◆ YOUR OBJECTIVE
Look through the entries that follow and count the lines with the word "option". The reply is that number alone.

[MATERIAL TO PROCESS — start]

Definition upd_marker_transparencies (v : gmap string number) (s : animator) : animator :=
  {| p := p s; which := which s; grouping := grouping s; mode := mode s;
     marker_type := marker_type s; marker_size := marker_size s; marker_colors := marker_colors s;
     marker_linewidths := marker_linewidths s; marker_transparencies := v;
     pf_transparency := pf_transparency s; colormap := colormap s; ax_fc := ax_fc s; ax1 := ax1 s;
     ax2 := ax2 s; marker_density_x := marker_density_x s; marker_density_y := marker_density_y s;
     _slc_x := _slc_x s; _slc_y := _slc_y s; field := field s; nx := nx s; ny := ny s; nt := nt s;
     x := x s; y := y s; x0 := x0 s; x1 := x1 s; y0 := y0 s; y1 := y1 s;
     complex_field := complex_field s; SM := SM s; cont := cont s; CB := CB s; arrow := arrow s;
     patch := patch s; point := point s; tick := tick s; drawn := drawn s |}.

Definition upd_pf_transparency (v : number) (s : animator) : animator :=
  {| p := p s; which := which s; grouping := grouping s; mode := mode s;
     marker_type := marker_type s; marker_size := marker_size s; marker_colors := marker_colors s;
     marker_linewidths := marker_linewidths s; marker_transparencies := marker_transparencies s;
     pf_transparency := v; colormap := colormap s; ax_fc := ax_fc s; ax1 := ax1 s; ax2 := ax2 s;
     marker_density_x := marker_density_x s; marker_density_y := marker_density_y s;
     _slc_x := _slc_x s; _slc_y := _slc_y s; field := field s; nx := nx s; ny := ny s; nt := nt s;
     x := x s; y := y s; x0 := x0 s; x1 := x1 s; y0 := y0 s; y1 := y1 s;
     complex_field := complex_field s; SM := SM s; cont := cont s; CB := CB s; arrow := arrow s;
     patch := patch s; point := point s; tick := tick s; drawn := drawn s |}.

Definition upd_colormap (v : string) (s : animator) : animator :=
  {| p := p s; which := which s; grouping := grouping s; mode := mode s;
     marker_type := marker_type s; marker_size := marker_size s; marker_colors := marker_colors s;
     marker_linewidths := marker_linewidths s; marker_transparencies := marker_transparencies s;
     pf_transparency := pf_transparency s; colormap := v; ax_fc := ax_fc s; ax1 := ax1 s;
     ax2 := ax2 s; marker_density_x := marker_density_x s; marker_density_y := marker_density_y s;
     _slc_x := _slc_x s; _slc_y := _slc_y s; field := field s; nx := nx s; ny := ny s; nt := nt s;
     x := x s; y := y s; x0 := x0 s; x1 := x1 s; y0 := y0 s; y1 := y1 s;
     complex_field := complex_field s; SM := SM s; cont := cont s; CB := CB s; arrow := arrow s;
     patch := patch s; point := point s; tick := tick s; drawn := drawn s |}.

Definition upd_ax_fc (v : string) (s : animator) : animator :=
  {| p := p s; which := which s; grouping := grouping s; mode := mode s;
     marker_type := marker_type s; marker_size := marker_size s; marker_colors := marker_colors s;
     marker_linewidths := marker_linewidths s; marker_transparencies := marker_transparencies s;
     pf_transparency := pf_transparency s; colormap := colormap s; ax_fc := v; ax1 := ax1 s;
     ax2 := ax2 s; marker_density_x := marker_density_x s; marker_density_y := marker_density_y s;
     _slc_x := _slc_x s; _slc_y := _slc_y s; field := field s; nx := nx s; ny := ny s; nt := nt s;
     x := x s; y := y s; x0 := x0 s; x1 := x1 s; y0 := y0 s; y1 := y1 s;
     complex_field := complex_field s; SM := SM s; cont := cont s; CB := CB s; arrow := arrow s;
     patch := patch s; point := point s; tick := tick s; drawn := drawn s |}.

Definition upd_ax1 (v : axes) (s : animator) : animator :=
  {| p := p s; which := which s; grouping := grouping s; mode := mode s;
     marker_type := marker_type s; marker_size := marker_size s; marker_colors := marker_colors s;
     marker_linewidths := marker_linewidths s; marker_transparencies := marker_transparencies s;
     pf_transparency := pf_transparency s; colormap := colormap s; ax_fc := ax_fc s; ax1 := v;
     ax2 := ax2 s; marker_density_x := marker_density_x s; marker_density_y := marker_density_y s;
     _slc_x := _slc_x s; _slc_y := _slc_y s; field := field s; nx := nx s; ny := ny s; nt := nt s;
     x := x s; y := y s; x0 := x0 s; x1 := x1 s; y0 := y0 s; y1 := y1 s;
     complex_field := complex_field s; SM := SM s; cont := cont s; CB := CB s; arrow := arrow s;
     patch := patch s; point := point s; tick := tick s; drawn := drawn s |}.

Definition upd_ax2 (v : option axes) (s : animator) : animator :=
  {| p := p s; which := which s; grouping := grouping s; mode := mode s;
     marker_type := marker_type s; marker_size := marker_size s; marker_colors := marker_colors s;
     marker_linewidths := marker_linewidths s; marker_transparencies := marker_transparencies s;
     pf_transparency := pf_transparency s; colormap := colormap s; ax_fc := ax_fc s; ax1 := ax1 s;
     ax2 := v; marker_density_x := marker_density_x s; marker_density_y := marker_density_y s;
     _slc_x := _slc_x s; _slc_y := _slc_y s; field := field s; nx := nx s; ny := ny s; nt := nt s;
     x := x s; y := y s; x0 := x0 s; x1 := x1 s; y0 := y0 s; y1 := y1 s;
     complex_field := complex_field s; SM := SM s; cont := cont s; CB := CB s; arrow := arrow s;
     patch := patch s; point := point s; tick := tick s; drawn := drawn s |}.

Definition upd_marker_density_x (v : number) (s : animator) : animator :=
  {| p := p s; which := which s; grouping := grouping s; mode := mode s;
     marker_type := marker_type s; marker_size := marker_size s; marker_colors := marker_colors s;
     marker_linewidths := marker_linewidths s; marker_transparencies := marker_transparencies s;
     pf_transparency := pf_transparency s; colormap := colormap s; ax_fc := ax_fc s; ax1 := ax1 s;
     ax2 := ax2 s; marker_density_x := v; marker_density_y := marker_density_y s;
     _slc_x := _slc_x s; _slc_y := _slc_y s; field := field s; nx := nx s; ny := ny s; nt := nt s;
     x := x s; y := y s; x0 := x0 s; x1 := x1 s; y0 := y0 s; y1 := y1 s;
     complex_field := complex_field s; SM := SM s; cont := cont s; CB := CB s; arrow := arrow s;
     patch := patch s; point := point s; tick := tick s; drawn := drawn s |}.

Definition upd_marker_density_y (v : number) (s : animator) : animator :=
  {| p := p s; which := which s; grouping := grouping s; mode := mode s;
     marker_type := marker_type s; marker_size := marker_size s; marker_colors := marker_colors s;
     marker_linewidths := marker_linewidths s; marker_transparencies := marker_transparencies s;
     pf_transparency := pf_transparency s; colormap := colormap s; ax_fc := ax_fc s; ax1 := ax1 s;
     ax2 := ax2 s; marker_density_x := marker_density_x s; marker_density_y := v;
     _slc_x := _slc_x s; _slc_y := _slc_y s; field := field s; nx := nx s; ny := ny s; nt := nt s;
     x := x s; y := y s; x0 := x0 s; x1 := x1 s; y0 := y0 s; y1 := y1 s;
     complex_field := complex_field s; SM := SM s; cont := cont s; CB := CB s; arrow := arrow s;
     patch := patch s; point := point s; tick := tick s; drawn := drawn s |}.

Definition upd_slc_x (v : Z) (s : animator) : animator :=
  {| p := p s; which := which s; grouping := grouping s; mode := mode s;
     marker_type := marker_type s; marker_size := marker_size s; marker_colors := marker_colors s;
     marker_linewidths := marker_linewidths s; marker_transparencies := marker_transparencies s;
     pf_transparency := pf_transparency s; colormap := colormap s; ax_fc := ax_fc s; ax1 := ax1 s;
     ax2 := ax2 s; marker_density_x := marker_density_x s; marker_density_y := marker_density_y s;
     _slc_x := v; _slc_y := _slc_y s; field := field s; nx := nx s; ny := ny s; nt := nt s;
     x := x s; y := y s; x0 := x0 s; x1 := x1 s; y0 := y0 s; y1 := y1 s;
     complex_field := complex_field s; SM := SM s; cont := cont s; CB := CB s; arrow := arrow s;
     patch := patch s; point := point s; tick := tick s; drawn := drawn s |}.

Definition upd_slc_y (v : Z) (s : animator) : animator :=
  {| p := p s; which := which s; grouping := grouping s; mode := mode s;
     marker_type := marker_type s; marker_size := marker_size s; marker_colors := marker_colors s;
     marker_linewidths := marker_linewidths s; marker_transparencies := marker_transparencies s;
     pf_transparency := pf_transparency s; colormap := colormap s; ax_fc := ax_fc s; ax1 := ax1 s;
     ax2 := ax2 s; marker_density_x := marker_density_x s; marker_density_y := marker_density_y s;
     _slc_x := _slc_x s; _slc_y := v; field := field s; nx := nx s; ny := ny s; nt := nt s;
     x := x s; y := y s; x0 := x0 s; x1 := x1 s; y0 := y0 s; y1 := y1 s;
     complex_field := complex_field s; SM := SM s; cont := cont s; CB := CB s; arrow := arrow s;
     patch := patch s; point := point s; tick := tick s; drawn := drawn s |}.

Definition upd_field (v : option ndarray) (s : animator) : animator :=
  {| p := p s; which := which s; grouping := grouping s; mode := mode s;
     marker_type := marker_type s; marker_size := marker_size s; marker_colors := marker_colors s;
     marker_linewidths := marker_linewidths s; marker_transparencies := marker_transparencies s;
     pf_transparency := pf_transparency s; colormap := colormap s; ax_fc := ax_fc s; ax1 := ax1 s;
     ax2 := ax2 s; marker_density_x := marker_density_x s; marker_density_y := marker_density_y s;
     _slc_x := _slc_x s; _slc_y := _slc_y s; field := v; nx := nx s; ny := ny s; nt := nt s;
     x := x s; y := y s; x0 := x0 s; x1 := x1 s; y0 := y0 s; y1 := y1 s;
     complex_field := complex_field s; SM := SM s; cont := cont s; CB := CB s; arrow := arrow s;
     patch := patch s; point := point s; tick := tick s; drawn := drawn s |}.

Definition upd_nx (v : option Z) (s : animator) : animator :=
  {| p := p s; which := which s; grouping := grouping s; mode := mode s;
     marker_type := marker_type s; marker_size := marker_size s; marker_colors := marker_colors s;
     marker_linewidths := marker_linewidths s; marker_transparencies := marker_transparencies s;
     pf_transparency := pf_transparency s; colormap := colormap s; ax_fc := ax_fc s; ax1 := ax1 s;
     ax2 := ax2 s; marker_density_x := marker_density_x s; marker_density_y := marker_density_y s;
     _slc_x := _slc_x s; _slc_y := _slc_y s; field := field s; nx := v; ny := ny s; nt := nt s;
     x := x s; y := y s; x0 := x0 s; x1 := x1 s; y0 := y0 s; y1 := y1 s;
     complex_field := complex_field s; SM := SM s; cont := cont s; CB := CB s; arrow := arrow s;
     patch := patch s; point := point s; tick := tick s; drawn := drawn s |}.

Definition upd_ny (v : option Z) (s : animator) : animator :=
  {| p := p s; which := which s; grouping := grouping s; mode := mode s;
     marker_type := marker_type s; marker_size := marker_size s; marker_colors := marker_colors s;
     marker_linewidths := marker_linewidths s; marker_transparencies := marker_transparencies s;
     pf_transparency := pf_transparency s; colormap := colormap s; ax_fc := ax_fc s; ax1 := ax1 s;
     ax2 := ax2 s; marker_density_x := marker_density_x s; marker_density_y := marker_density_y s;
     _slc_x := _slc_x s; _slc_y := _slc_y s; field := field s; nx := nx s; ny := v; nt := nt s;
     x := x s; y := y s; x0 := x0 s; x1 := x1 s; y0 := y0 s; y1 := y1 s;
     complex_field := complex_field s; SM := SM s; cont := cont s; CB := CB s; arrow := arrow s;
     patch := patch s; point := point s; tick := tick s; drawn := drawn s |}.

[MATERIAL TO PROCESS — finish]

◆ RESULT BELOW
4